Guest Blog: Gregoire Michaud
I am not sure if Earth started turning the other way around, but this is how it felt every time we dug another hole to plant dragon fruit trees. One recent Saturday, which happened to be Tuen Ng festival otherwise known as dragon boat festival, we joined the efforts of Ping, Joey and their hard-working team at Zen Organic Farm, to plant dozens of dragon fruit trees destined to provide the local market with organic and non-genetically modified dragon fruits. We spent a day between sun and thunder, touring the seasonal produces at the farm and planting the trees.
I learned that a dragon fruit tree will need about three years to reach its peak fruit production level. The cactus-like trees will reach the top of the central pole around which we planted them and a flat wheel will be added on top of the pole for the branches to grow laterally and in the end to grow downward. It’s when the branches are going down that flowers are growing and that fruit can be developed. It’s apparently due to the accumulation of sap in the extremities of the branches, where sap is not being able to go back up, thus the fruit grows.
Pitaya, more commonly known in the region as dragon fruit is actually from South America, and more particularly, beautiful Mexico. Oddly enough, we just ran a superb 10-day Mexican menu at our Lounge and I would have loved to experience dragon fruits prepared in a dish. Because frankly, when people describe dragon fruit as a delicate and subtle fruit, I tend to raise an eyebrow. Beside the interesting color and kiwi-like crunchy seeds, there is not much more I can find to the attractive looking fruit. Anyway, I was told that these fruits have been in Mexican culinary traditions since forever, for example in the fruity version of pico de gallo, a sort of fruit salad made with lime juice and chili flakes or chamoy – so be it, I was set to test it out.

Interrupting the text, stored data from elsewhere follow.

(* ===== verification/ShadowWord.v ===== *)
(** Word-at-a-time inspection of shadow bytes: the helpers at the top of
    [csrc/address_sanitizer/pm.cpp] ([ReadShadowWord], [HasZeroByte] and their
    masks), with the facts that justify reading eight shadow bytes at once. *)
From stdpp Require Import base numbers list option.
From S2P Require Import Prelude.

(** ** Constants *)
Definition STATUS_MASK : Z := 3.
Definition BYTE_ONES : Z := 0x0101010101010101.
Definition BYTE_HIGH_BITS : Z := 0x8080808080808080.
Definition BYTE_STATUS_MASKS : Z := BYTE_ONES *u STATUS_MASK.

(** ** Word-at-a-time helpers *)

(** [n] bytes starting at [p], little endian. *)
Fixpoint read_le (n : nat) (bytes : vec Z) (p : Z) : option Z :=
  match n with
  | O => Some 0
  | S n' => b ← vget bytes p; w ← read_le n' bytes (p + 1); Some (b + 256 * w)
  end.

Definition ReadShadowWord (bytes : vec Z) (p : Z) : option Z := read_le 8 bytes p.

Definition lnot64 (x : Z) : Z := UINT64_MAX - x.

Definition HasZeroByte (word : Z) : bool :=
  negb (Z.land (Z.land (word -u BYTE_ONES) (lnot64 word)) BYTE_HIGH_BITS =? 0).

(** ** Facts on bytes inside words *)

(** Byte [i] of a word. *)
Definition byte_at (w i : Z) : Z := (w / 256 ^ i) `mod` 256.

Lemma byte_at_range w i : is_u8 (byte_at w i).
Proof. unfold byte_at, is_u8. apply Z.mod_pos_bound. lia. Qed.

Lemma testbit7 b : is_u8 b → Z.testbit b 7 = (128 <=? b).
Proof.
  unfold is_u8. intros. rewrite Z.testbit_eqb by lia.
  change (2 ^ 7) with 128. destruct (Z.leb_spec 128 b).
  - apply Z.eqb_eq. replace (b / 128) with 1 by zdiv. done.
  - apply Z.eqb_neq. rewrite Z.div_small by lia. done.
Qed.

Lemma testbit_byte x k j :
  0 <= k → 0 <= j < 8 → Z.testbit (byte_at x k) j = Z.testbit x (8 * k + j).
Proof.
  intros. unfold byte_at. change 256 with (2 ^ 8) at 2.
  rewrite Z.mod_pow2_bits_low by lia.
  change 256 with (2 ^ 8). rewrite <- Z.pow_mul_r by lia.
  rewrite <- Z.shiftr_div_pow2 by lia. rewrite Z.shiftr_spec by lia. f_equal. lia.
Qed.

Lemma byte_at_eq x y k :
  0 <= k → (∀ j, 0 <= j < 8 → Z.testbit x (8 * k + j) = Z.testbit y j) →
  is_u8 y → byte_at x k = y.
Proof.
  intros Hk Hbits Hy. apply Z.bits_inj'. intros j Hj.
  destruct (Z.lt_ge_cases j 8).
  - rewrite testbit_byte by lia. by apply Hbits.
  - unfold is_u8 in *. pose proof (byte_at_range x k) as Hr. unfold is_u8 in Hr.
    rewrite <- (Z.mod_small (byte_at x k) (2 ^ 8)) by lia.
    rewrite <- (Z.mod_small y (2 ^ 8)) by lia.
    by rewrite !Z.mod_pow2_bits_high by lia.
Qed.

Lemma byte_at_land x y k : 0 <= k → byte_at (Z.land x y) k = Z.land (byte_at x k) (byte_at y k).
Proof.
  intros. apply byte_at_eq; [done| |].
  - intros. by rewrite !Z.land_spec, !testbit_byte by lia.
  - pose proof (byte_at_range x k) as [? ?]. pose proof (byte_at_range y k) as [? ?].
    split; [by apply Z.land_nonneg; left|].
    rewrite <- (Z.mod_small (byte_at x k) (2 ^ 8)) by lia.
    rewrite <- (Z.land_ones _ 8) by lia. rewrite <- Z.land_assoc.
    rewrite (Z.land_comm (Z.ones 8)), Z.land_assoc, Z.land_ones by lia.
    apply (Z.mod_pos_bound _ (2 ^ 8)). lia.
Qed.

Lemma log2_u8 b : is_u8 b → Z.log2 b < 8.
Proof.
  intros [? ?]. destruct (Z.eq_dec b 0) as [->|]; [done|]. apply Z.log2_lt_pow2; lia.
Qed.

Lemma byte_at_lxor x y k : 0 <= k → byte_at (Z.lxor x y) k = Z.lxor (byte_at x k) (byte_at y k).
Proof.
  intros. apply byte_at_eq; [done| |].
  - intros. by rewrite !Z.lxor_spec, !testbit_byte by lia.
  - pose proof (byte_at_range x k) as [? ?]. pose proof (byte_at_range y k) as [? ?].
    split; [by apply Z.lxor_nonneg|].
    destruct (Z.eq_dec (Z.lxor (byte_at x k) (byte_at y k)) 0) as [->|]; [lia|].
    apply (Z.log2_lt_pow2 _ 8).
    + pose proof (proj2 (Z.lxor_nonneg (byte_at x k) (byte_at y k))). lia.
    + eapply Z.le_lt_trans; [by apply Z.log2_lxor|].
      apply Z.max_lub_lt; apply log2_u8; done.
Qed.

Lemma lnot64_bits w n : 0 <= n < 64 → Z.testbit (lnot64 w) n = negb (Z.testbit w n) ∨ ¬ is_u64 w.
Proof.
  intros. destruct (Z.lt_ge_cases w 0); [right; unfold is_u64; lia|].
  destruct (Z.lt_ge_cases w (2 ^ 64)); [left|right; unfold is_u64; lia].
  rewrite <- Z.lnot_spec by lia.
  rewrite <- (Z.mod_pow2_bits_low (Z.lnot w) 64) by lia. f_equal.
  unfold lnot64, UINT64_MAX, Z.lnot.
  rewrite <- (Z.mod_add (Z.pred (- w)) 1) by lia.
  rewrite Z.mod_small by lia. lia.
Qed.

Lemma high_bits_spec n :
  0 <= n → Z.testbit BYTE_HIGH_BITS n = true → ∃ k, 0 <= k < 8 ∧ n = 8 * k + 7.
Proof.
  intros Hn Hb. assert (n < 64).
  { destruct (Z.lt_ge_cases n 64); [done|]. rewrite Z.bits_above_log2 in Hb; [done|done|].
    unfold BYTE_HIGH_BITS. simpl. lia. }
  assert (Hin : n ∈ seqZ 0 64) by (apply elem_of_seqZ; lia).
  exists (n / 8). split; [zdiv|].
  enough (Z.eqb (n `mod` 8) 7 = true) by (bool_prop; zdiv).
  revert n Hin Hb Hn H.
  assert (HF : Forall (λ n, Z.testbit BYTE_HIGH_BITS n = true → (n `mod` 8 =? 7) = true) (seqZ 0 64)).
  { unfold seqZ. repeat (constructor; [vm_compute; congruence|]). constructor. }
  intros n Hin Hb _ _. apply list_elem_of_In in Hin. rewrite Forall_forall in HF. by apply HF.
Qed.

Lemma HasZeroByte_bits w :
  is_u64 w →
  HasZeroByte w = true ↔
  ∃ k, 0 <= k < 8 ∧ 128 <= byte_at (w -u BYTE_ONES) k ∧ byte_at w k < 128.
Proof.
  intros Hw. unfold HasZeroByte.
  set (x := w -u BYTE_ONES). rewrite negb_true_iff, Z.eqb_neq. split.
  - intros Hnz. set (z := Z.land _ BYTE_HIGH_BITS) in *.
    assert (0 <= z) by (apply Z.land_nonneg; right; done).
    pose proof (Z.bit_log2 z ltac:(lia)) as Hb. unfold z in Hb at 1.
    rewrite !Z.land_spec in Hb. apply andb_true_iff in Hb as [[Hx Hy]%andb_true_iff Hh].
    apply high_bits_spec in Hh as (k & Hk & Heq); [|apply Z.log2_nonneg].
    rewrite Heq in Hx, Hy. exists k. split; [done|].
    destruct (lnot64_bits w (8 * k + 7)) as [Hl|?]; [lia| |done].
    rewrite Hl in Hy. rewrite <- testbit_byte, testbit7 in Hx, Hy by (try apply byte_at_range; lia).
    bool_prop. lia.
  - intros (k & Hk & Hx & Hy) Hz.
    assert (Hb : Z.testbit (Z.land (Z.land x (lnot64 w)) BYTE_HIGH_BITS) (8 * k + 7) = true).
    { rewrite !Z.land_spec.
      destruct (lnot64_bits w (8 * k + 7)) as [->|?]; [lia| |done].
      rewrite <- !testbit_byte, !testbit7 by (try apply byte_at_range; lia).
      assert (128 <= byte_at BYTE_HIGH_BITS k).
      { assert (k ∈ seqZ 0 8) as Hin by (apply elem_of_seqZ; lia). 
        revert Hin. clear. intros Hin.
        repeat (apply elem_of_cons in Hin as [->|Hin]; [by vm_compute|]).
        by apply elem_of_nil in Hin. }
      repeat case_cmp; simpl; done || lia. }
    rewrite Hz, Z.bits_0 in Hb. done.
Qed.

Lemma byte_at_digits w :
  is_u64 w →
  w = byte_at w 0 + 256 * byte_at w 1 + 256 ^ 2 * byte_at w 2 + 256 ^ 3 * byte_at w 3
      + 256 ^ 4 * byte_at w 4 + 256 ^ 5 * byte_at w 5 + 256 ^ 6 * byte_at w 6
      + 256 ^ 7 * byte_at w 7.
Proof. unfold is_u64, byte_at. intros. zdiv. Qed.

Ltac byte_cases k := 
  assert (k = 0 ∨ k = 1 ∨ k = 2 ∨ k = 3 ∨ k = 4 ∨ k = 5 ∨ k = 6 ∨ k = 7) as Hk8 by lia;
  destruct Hk8 as [ -> | [ -> | [ -> | [ -> | [ -> | [ -> | [ -> | -> ] ] ] ] ] ] ].

Lemma sub_ones_byte w k :
  is_u64 w → 0 <= k < 8 → (∀ j, 0 <= j < k → byte_at w j ≠ 0) →
  byte_at (w -u BYTE_ONES) k = (byte_at w k - 1) `mod` 256.
Proof.
  intros Hw Hk Hnz. pose proof (byte_at_digits w Hw) as Hd.
  pose proof (byte_at_range w) as Hr. unfold is_u8 in Hr.
  pose proof (Hr 0); pose proof (Hr 1); pose proof (Hr 2); pose proof (Hr 3);
  pose proof (Hr 4); pose proof (Hr 5); pose proof (Hr 6); pose proof (Hr 7).
  unfold byte_at at 1, u64, BYTE_ONES.
  byte_cases k;
  try (pose proof (Hnz 0 ltac:(lia))); try (pose proof (Hnz 1 ltac:(lia)));
  try (pose proof (Hnz 2 ltac:(lia))); try (pose proof (Hnz 3 ltac:(lia)));
  try (pose proof (Hnz 4 ltac:(lia))); try (pose proof (Hnz 5 ltac:(lia)));
  try (pose proof (Hnz 6 ltac:(lia))); clear Hnz Hr;
  generalize dependent (byte_at w 0); generalize dependent (byte_at w 1);
  generalize dependent (byte_at w 2); generalize dependent (byte_at w 3);
  generalize dependent (byte_at w 4); generalize dependent (byte_at w 5);
  generalize dependent (byte_at w 6); generalize dependent (byte_at w 7);
  intros; subst w; zdiv.
Qed.

Lemma lowest_zero_byte w k :
  0 <= k → byte_at w k = 0 →
  ∃ i, 0 <= i <= k ∧ byte_at w i = 0 ∧ ∀ j, 0 <= j < i → byte_at w j ≠ 0.
Proof.
  intros Hk. rewrite <- (Z2Nat.id k) by done. clear Hk.
  induction (Z.to_nat k) as [n IH] using lt_wf_ind. intros Hz.
  destruct (decide (Exists (λ j, byte_at w (Z.of_nat j) = 0) (seq 0 n))) as [He|Hne].
  - apply Exists_exists in He as (j & Hj & Hz'). apply list_elem_of_In, elem_of_seq in Hj.
    destruct (IH j ltac:(lia) Hz') as (i & ? & ? & ?). exists i. split_and!; [lia|lia|done|done].
  - exists (Z.of_nat n). split_and!; [lia|lia|done|].
    intros j Hj Hz'. apply Hne, Exists_exists. exists (Z.to_nat j).
    rewrite Z2Nat.id by lia. split; [|done]. apply list_elem_of_In, elem_of_seq. lia.
Qed.

Lemma HasZeroByte_iff w :
  is_u64 w → HasZeroByte w = true ↔ ∃ k, 0 <= k < 8 ∧ byte_at w k = 0.
Proof.
  intros Hw. rewrite HasZeroByte_bits by done. split.
  - intros (k & Hk & Hx & Hy).
    destruct (decide (Exists (λ j, byte_at w (Z.of_nat j) = 0) (seq 0 8))) as [He|Hne].
    + apply Exists_exists in He as (j & Hj & Hz). apply list_elem_of_In, elem_of_seq in Hj.
      exists (Z.of_nat j). split; [lia|done].
    + assert (Hnz : ∀ j, 0 <= j < 8 → byte_at w j ≠ 0).
      { intros j Hj Hz. apply Hne, Exists_exists. exists (Z.to_nat j).
        rewrite Z2Nat.id by lia. split; [|done]. apply list_elem_of_In, elem_of_seq. lia. }
      rewrite sub_ones_byte in Hx by (auto with lia).
      pose proof (Hnz k Hk). pose proof (byte_at_range w k) as [? ?].
      rewrite Z.mod_small in Hx by lia. lia.
  - intros (k & Hk & Hz). destruct (lowest_zero_byte w k) as (i & Hi & Hzi & Hlow); [lia|done|].
    exists i. split_and!; [lia|lia| |lia].
    rewrite sub_ones_byte, Hzi by (auto with lia). done.
Qed.

(** ** Reading words *)

(** Every cell of an array of bytes is a byte. *)
Definition bytes_ok (v : vec Z) : Prop := ∀ i, is_u8 (vdata v i).

(** [n] copies of the byte 1. *)
Fixpoint ones_le (n : nat) : Z :=
  match n with O => 0 | S n' => 1 + 256 * ones_le n' end.

Lemma pow256_pos i : 0 <= i → 0 < 256 ^ i.
Proof. intros. by apply Z.pow_pos_nonneg. Qed.

Lemma byte_at_cons b w i :
  is_u8 b → 0 <= i → byte_at (b + 256 * w) i = if i =? 0 then b else byte_at w (i - 1).
Proof.
  unfold byte_at, is_u8. intros Hb Hi. destruct (Z.eqb_spec i 0) as [->|].
  - rewrite Z.pow_0_r, Z.div_1_r. zdiv.
  - replace (256 ^ i) with (256 * 256 ^ (i - 1)) by (rewrite <- Z.pow_succ_r by lia; f_equal; lia).
    rewrite <- Z.div_div by (try apply pow256_pos; lia).
    replace ((b + 256 * w) / 256) with w by zdiv. done.
Qed.

(** An in-bounds read succeeds and its bytes are the cells read. *)
Lemma read_le_spec n v p :
  bytes_ok v → 0 <= p → p + Z.of_nat n <= vsize v →
  ∃ w, read_le n v p = Some w ∧ 0 <= w < 256 ^ Z.of_nat n ∧
       ∀ i, 0 <= i < Z.of_nat n → byte_at w i = vdata v (p + i).
Proof.
  intros Hb. revert p. induction n as [|n IH]; intros p Hp Hsz.
  - exists 0. simpl. split_and!; try lia. done.
  - destruct (IH (p + 1)) as (w & Hw & Hr & Hbytes); [lia|lia|].
    exists (vdata v p + 256 * w). simpl. rewrite vget_in by lia. simpl. rewrite Hw.
    pose proof (Hb p) as [? ?].
    rewrite Nat2Z.inj_succ, Z.pow_succ_r by lia. split_and!; [done|lia|lia|].
    intros i Hi. rewrite byte_at_cons by (try apply Hb; lia).
    destruct (Z.eqb_spec i 0) as [->|]; [f_equal; lia|].
    rewrite Hbytes by lia. f_equal. lia.
Qed.

(** A word equals [h] replicated exactly when every cell read is [h]. *)
Lemma read_le_const n v p h w :
  bytes_ok v → is_u8 h → read_le n v p = Some w →
  w = h * ones_le n ↔ ∀ i, 0 <= i < Z.of_nat n → vdata v (p + i) = h.
Proof.
  intros Hb Hh. revert p w. induction n as [|n IH]; intros p w Hr.
  - simpl in Hr. simplify_eq. simpl. split; [lia|intros; lia].
  - simpl in Hr. destruct (vget v p) as [b|] eqn:Hg; [|done]. simpl in Hr.
    destruct (read_le n v (p + 1)) as [w'|] eqn:Hw; [|done]. simplify_eq/=.
    apply vget_Some in Hg as [_ Hg]. pose proof (Hb p) as Hbp. rewrite Hg in Hbp.
    specialize (IH (p + 1) w' Hw). unfold is_u8 in *.
    replace (h * (1 + 256 * ones_le n)) with (h + 256 * (h * ones_le n)) by lia.
    split.
    + intros Heq i Hi. assert (b = h ∧ w' = h * ones_le n) as [-> Hw'] by lia.
      destruct (Z.eq_dec i 0) as [->|]; [rewrite Z.add_0_r; done|].
      rewrite <- (proj1 IH Hw' (i - 1)) by lia. f_equal. lia.
    + intros Hall. assert (b = h) as -> by (rewrite <- Hg, <- (Hall 0) by lia; f_equal; lia).
      assert (w' = h * ones_le n); [|lia].
      apply IH. intros i Hi. rewrite <- (Hall (i + 1)) by lia. f_equal. lia.
Qed.

Lemma land_lxor_l a b m : Z.land (Z.lxor a b) m = Z.lxor (Z.land a m) (Z.land b m).
Proof.
  apply Z.bits_inj'. intros n Hn. rewrite !Z.land_spec, !Z.lxor_spec, !Z.land_spec.
  by destruct (Z.testbit a n), (Z.testbit b n), (Z.testbit m n).
Qed.

(** The test of the fast scan: eight shadow bytes contain the status
    [status] exactly when the masked difference has a zero byte. *)
Lemma status_word_hit v p w status :
  bytes_ok v → 0 <= p → p + 8 <= vsize v → 0 <= status < 4 →
  ReadShadowWord v p = Some w →
  HasZeroByte (Z.land (Z.lxor w (status *u BYTE_ONES)) BYTE_STATUS_MASKS) = true ↔
  ∃ i, 0 <= i < 8 ∧ Z.land (vdata v (p + i)) STATUS_MASK = status.
Proof.
  intros Hb Hp Hsz Hs Hread. unfold ReadShadowWord in Hread.
  destruct (read_le_spec 8 v p) as (w' & Hw & Hr & Hbytes); [done|done|lia|].
  rewrite Hread in Hw. simplify_eq.
  rewrite HasZeroByte_iff; last first.
  { by apply (land_range_r _ _ 64). }
  assert (Hk : ∀ i, 0 <= i < 8 →
    byte_at (Z.land (Z.lxor w' (status *u BYTE_ONES)) BYTE_STATUS_MASKS) i = 0 ↔
    Z.land (vdata v (p + i)) STATUS_MASK = status).
  2: { split; intros (i & Hi & He); exists i; split; try done; by apply Hk. }
  intros i Hi. rewrite byte_at_land, byte_at_lxor, Hbytes by lia.
  assert (byte_at BYTE_STATUS_MASKS i = 3) as -> by (byte_cases i; done).
  assert (byte_at (status *u BYTE_ONES) i = status) as ->.
  { assert (status = 0 ∨ status = 1 ∨ status = 2 ∨ status = 3) as [-> | [-> | [-> | ->] ] ] by lia;
    byte_cases i; done. }
  rewrite land_lxor_l.
  assert (Z.land status 3 = status) as ->.
  { by apply (land_mask_small status 2). }
  unfold STATUS_MASK. rewrite Z.lxor_eq_0_iff. done.
Qed.

(** [HasZeroByte], the borrow trick of the fast scan, is exact on every
    64-bit word: it answers true if and only if one of the eight bytes is zero,
    the borrows between bytes notwithstanding. *)
Theorem HasZeroByte_exact w :
  is_u64 w → HasZeroByte w = true ↔ ∃ k, 0 <= k < 8 ∧ byte_at w k = 0.
Proof. apply HasZeroByte_iff. Qed.

Lemma HasZeroByte_exact_witness :
  HasZeroByte 0x0102030400060708 = true ↔ ∃ k, 0 <= k < 8 ∧ byte_at 0x0102030400060708 k = 0.
Proof. apply HasZeroByte_exact. split; done. Defined.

I peeled a white flesh pitaya and marinated it with four spices: coriander seeds, cardamom, tonka bean and star anise. I boiled the spices in water with a little touch of sugar for about 10 minutes. The infusion was beautiful and set to give a superb fragrance to the rather dull fruit. I actually pressed the fruits sous-vide in order to have a better exchange of liquids, but marinating them in liquid directly works fine as there is no flavour that can be lost from the fruit. What I wanted to achieve was to simply give other dimensions to the fruit, one dimension for the flavour with the spices and another dimension with the texture of the pressed flesh.
I left the pitaya in the fridge for a good three hours and the result was a great surprise. The spices and the pressure transformed the insipid white fruit into a translucent seed-studded flesh with beautiful fragrances of spice. The tiny crunchy seeds didn’t bother me at all, adding a little texture and contrast to the fruit. I tried a piece of the prepared fruit and thought about adapting it as my own version of pico de gallo. I grilled a few heirloom tomatoes, added some large chunks of Alaskan crab and added the thinly sliced pitaya, drizzled the whole dish with olive oil, chili flakes, lemon juice and sea salt and there we were, seating with a plate full of flavour, textures and freshness for the summer.
Planting the actual trees and conducting different cooking experiences changed my dragon fruit status from being a dragon-fruit-skeptical to a dragon-fruit-enthusiast. There is red, yellow and even sour dragon fruits, which I am sure are other great playground for motivated amateurs!